AIM OF THE TASK ▸ Report only the number of lines in the records that contain the word "assert".

DATASET ENTRIES ▸
(** Replace a hypothesis about the fields of a state built by assignments by the reduced one. *)
Ltac reduced H :=
  fields; let T := type of H in let H' := fresh in
  assert (H' : T) by exact H; clear H; rename H' into H.

Section Frames.
  Context {B A : Type} `{FixedBitSetLaws B} `{Authenticator A}.

Abbreviation ST := (M (MqttState B A) StateError).
Implicit Types (s : MqttState B A) (R : gset Z).
Abbreviation state_lens s :=
  (lens_ok (outgoing_pub s) (outgoing_pub_notice s) (outgoing_rel_notice s) (outgoing_rel s)
    (outgoing_rel_replay s)).

(** What the invariant says nothing about but the tracking vectors. *)
Definition session_of s :=
  ((max_outgoing_inflight s, max_outgoing_inflight_upper_limit s, max_incoming_inflight s),
   (incoming_puback s, incoming_pub s, incoming_pubrec s),
   (incoming_publish_quota s, incoming_inflight s),
   (outgoing_pub_order s, outgoing_rel_order s, outgoing_rel_replay_order s),
   (outbound_pkid_in_use s, outbound_pkid_count s),
   (pending_subscribe s, pending_unsubscribe s),
   (outgoing_publish_quota s, inflight s), collision s).

(** All the invariant is about. *)
Definition core s :=
  (session_of s, last_pkid s, (outgoing_pub s, outgoing_pub_notice s, outgoing_rel_notice s),
   (outgoing_rel s, outgoing_rel_replay s)).

Lemma inv5_session R s s' :
  inv R s → session_of s' = session_of s → is_u16 (last_pkid s') → state_lens s' →
  same_slots (outgoing_pub s) (outgoing_pub s') →
  bits_ok (outgoing_rel_order s) (outgoing_rel s') →
  bits_ok (outgoing_rel_replay_order s) (outgoing_rel_replay s') →
  inv R s'.
Proof.
  intros I Hs Hlast Hlens Hp Hrel Hrep. unfold session_of in Hs.
  injection Hs as Hm Hu Hmi Hpa Hip Hir Hiq Hii Hpo Hro Hrro Hiu Hc Hsub Hunsub Hq Hinf Hcol.
  constructor; unfold live_of;
    rewrite ?Hpa, ?Hip, ?Hir, ?Hiq, ?Hii, ?Hmi, ?Hpo, ?Hro, ?Hrro, ?Hiu, ?Hc, ?Hsub, ?Hunsub,
      ?Hm, ?Hu, ?Hq, ?Hinf, ?Hcol; try done; try apply I.
  - destruct (inv_limits _ _ I) as [H1' H2' H3' H4']. by split.
  - destruct (inv_slots _ _ I) as [Ho Hk]. split.
    + intros k. rewrite Ho. split; intros [? [p ?]]; (split; [done|exists p]); by apply (Hp k p).
    + intros k p ? ?. apply Hk; [done|]. by apply (Hp k p).
Qed.

Lemma inv5_core R s s' : inv R s → core s' = core s → inv R s'.
Proof.
  intros I Hc. pose proof (f_equal (λ x, x.1.1.1) Hc) as Hs.
  pose proof (f_equal (λ x, x.1.1.2) Hc) as Hl. pose proof (f_equal (λ x, x.1.2) Hc) as Hv.
  pose proof (f_equal (λ x, x.2) Hc) as Hb. cbn [core fst snd] in *.
  injection Hv as Hp Hpn Hrn. injection Hb as Hr Hrr.
  apply (inv5_session R s); try done; rewrite ?Hl, ?Hp, ?Hpn, ?Hrn, ?Hr, ?Hrr; try apply I.
  by intros k x Hk.
Qed.

(** A computation that touches nothing of it. *)
Lemma inv5_along {T} R (m : ST T) s : along (keeping core) m → inv R s → inv R (m s).2.
Proof. intros Hm I. apply (inv5_core R s); [done|]. apply Hm. Qed.

(** ** Tracking capacity *)

Lemma wp5_ensure R n (Q : unit → _ → Prop) X s :
  inv R s → n ≤ full_packet_identifier_len →
  (∀ s', inv R s' → session_of s' = session_of s → n ≤ blen (outgoing_pub s') → Q tt s') →
  wp (ensure_outgoing_tracking_capacity n) Q X s.
Proof.
  intros I Hn HQ. unfold ensure_outgoing_tracking_capacity. apply wp_modify.
  destruct (inv_lens _ _ I) as [Hl1 Hl2 Hl3 Hl4 Hl5].
  destruct (Z.ltb_spec (blen (outgoing_pub s)) n) as [Hlt|Hge].
  - assert (Hb : (blen (outgoing_pub s) <? n) = true) by lia.
    change (outgoing_pub_notice (set_outgoing_pub _ s)) with (outgoing_pub_notice s).
    rewrite Hl2, Hb. cbv beta iota.
    change (outgoing_rel_notice (set_outgoing_pub_notice _ _)) with (outgoing_rel_notice s).
    rewrite Hl3, Hb. cbv beta iota.
    change (outgoing_rel (set_outgoing_rel_notice _ _)) with (outgoing_rel s).
    rewrite Hl4, Hb. cbv beta iota.
    change (outgoing_rel_replay (set_outgoing_rel _ _)) with (outgoing_rel_replay s).
    rewrite Hl5, Hb. apply HQ; [|done|fields; rewrite blen_resize by lia; lia].
    apply (inv5_session R s); try done; fields.
    + apply I.
    + split; rewrite ?len_grow, ?blen_resize by lia; lia.
    + apply same_slots_resize.
    + apply bits_ok_grow, I.
    + apply bits_ok_grow, I.
  - assert (Hb : (blen (outgoing_pub s) <? n) = false) by lia.
    rewrite Hl2, Hb. cbv beta iota. rewrite Hl3, Hb. cbv beta iota. rewrite Hl4, Hb.
    cbv beta iota. rewrite Hl5, Hb. apply HQ; try done; lia.
Qed.
(* ===== verification/V5Requests.v ===== *)
(** The requests of the MQTT 5 session state, and the dispatch of packets and requests: they preserve
    the invariant and cannot panic. *)

From Stdlib Require Import String.
From S2P Require Import Prelude.
From S2P Require Import Utf8.
From S2P Require Import Primitives.
From S2P Require Import FixedBitSet.
From S2P Require Import PacketIds.
From S2P Require Import V5Base.
From S2P Require Import V5Properties.
From S2P Require Import V5Acks.
From S2P Require Import V5SubAck.
From S2P Require Import V5Subscribe.
From S2P Require Import V5Publish.
From S2P Require Import V5ConnAck.
From S2P Require Import V5Disconnect.
From S2P Require Import V5Auth.
From S2P Require Import V5Packet.
From S2P Require Import V5Persist.
From S2P Require Import V5SessionTypes.
From S2P Require Import V5AuthLifecycle.
From S2P Require Import V5TopicAlias.
From S2P Require Import V5StateRecord.
From S2P Require Import V5State.
From S2P Require Import V5Incoming.
From S2P Require Import V5Clean.
From S2P Require Import V5Frame.
From S2P Require Import V5Invariant.
From S2P Require Import V5Handlers.
#[local] Open Scope Z_scope.


Section Requests.
  Context {B A : Type} `{FixedBitSetLaws B} `{Authenticator A}.

Abbreviation ST := (M (MqttState B A) StateError).
Implicit Types (s : MqttState B A) (R : gset Z).

(** [s] with other identifiers in use. *)
Abbreviation reserving s in_use count :=
  (set_outbound_pkid_count count (set_outbound_pkid_in_use in_use s)).

(** ** CONNACK *)

Definition connack_receive_max_ok (connack : ConnAck) : Prop :=
  match (props ← connack_properties connack; ca_receive_max props) with
  | Some receive_max => is_u16 receive_max
  | None => True
  end.

(** Without publishes in flight the broker may announce any limit. *)
Lemma inv5_set_max R s limit :
  inv R s → inflight s = 0 → 0 ≤ limit ≤ max_outgoing_inflight_upper_limit s →
  inv R (set_max_outgoing_inflight limit s).
Proof.
  intros I H0' Hl. destruct (inv_limits _ _ I) as [Hu Hm Hi Hk].
  destruct (inv_quota _ _ I) as [Hc Hq Hqp Hqo Hqh]. inv5_frame I.
  - by split.
  - split; [done|lia|done..].
Qed.

(** The state between a CONNACK and the first publish. *)
Definition fresh_inv R s : Prop := inv R s ∧ inflight s = 0.

Lemma fresh_core R s s' : fresh_inv R s → core s' = core s → fresh_inv R s'.
Proof.
  intros [I Hi] Hc. split; [by eapply inv5_core|]. unfold core, session_of in Hc. congruence.
Qed.

Lemma fresh_set_max R s limit :
  fresh_inv R s → 0 ≤ limit ≤ max_outgoing_inflight_upper_limit s →
  fresh_inv R (set_max_outgoing_inflight limit s).
Proof. intros [I Hi] Hl. split; [by apply inv5_set_max|done]. Qed.

Lemma fresh_if_some {T} R (o : option T) f s :
  fresh_inv R s → (∀ x s', o = Some x → fresh_inv R s' → fresh_inv R (f x s')) →
  fresh_inv R (if_some o f s).
Proof. intros Hs Hf. destruct o; [by apply Hf|done]. Qed.

Lemma fresh_properties R s props :
  fresh_inv R s → (∀ m, ca_receive_max props = Some m → is_u16 m) →
  fresh_inv R (apply_connack_properties props s).
Proof.
  intros Hs Hm. unfold apply_connack_properties.
  repeat (apply fresh_if_some; [|intros x s' Hx Hs'; try by apply (fresh_core R s')]); [done|].
  apply Hm in Hx. unfold is_u16 in Hx. destruct (inv_limits _ _ (proj1 Hs')) as [_ Hl _ _].
  apply fresh_set_max; [done|lia].
Qed.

WRITTEN ANSWER ▸ 3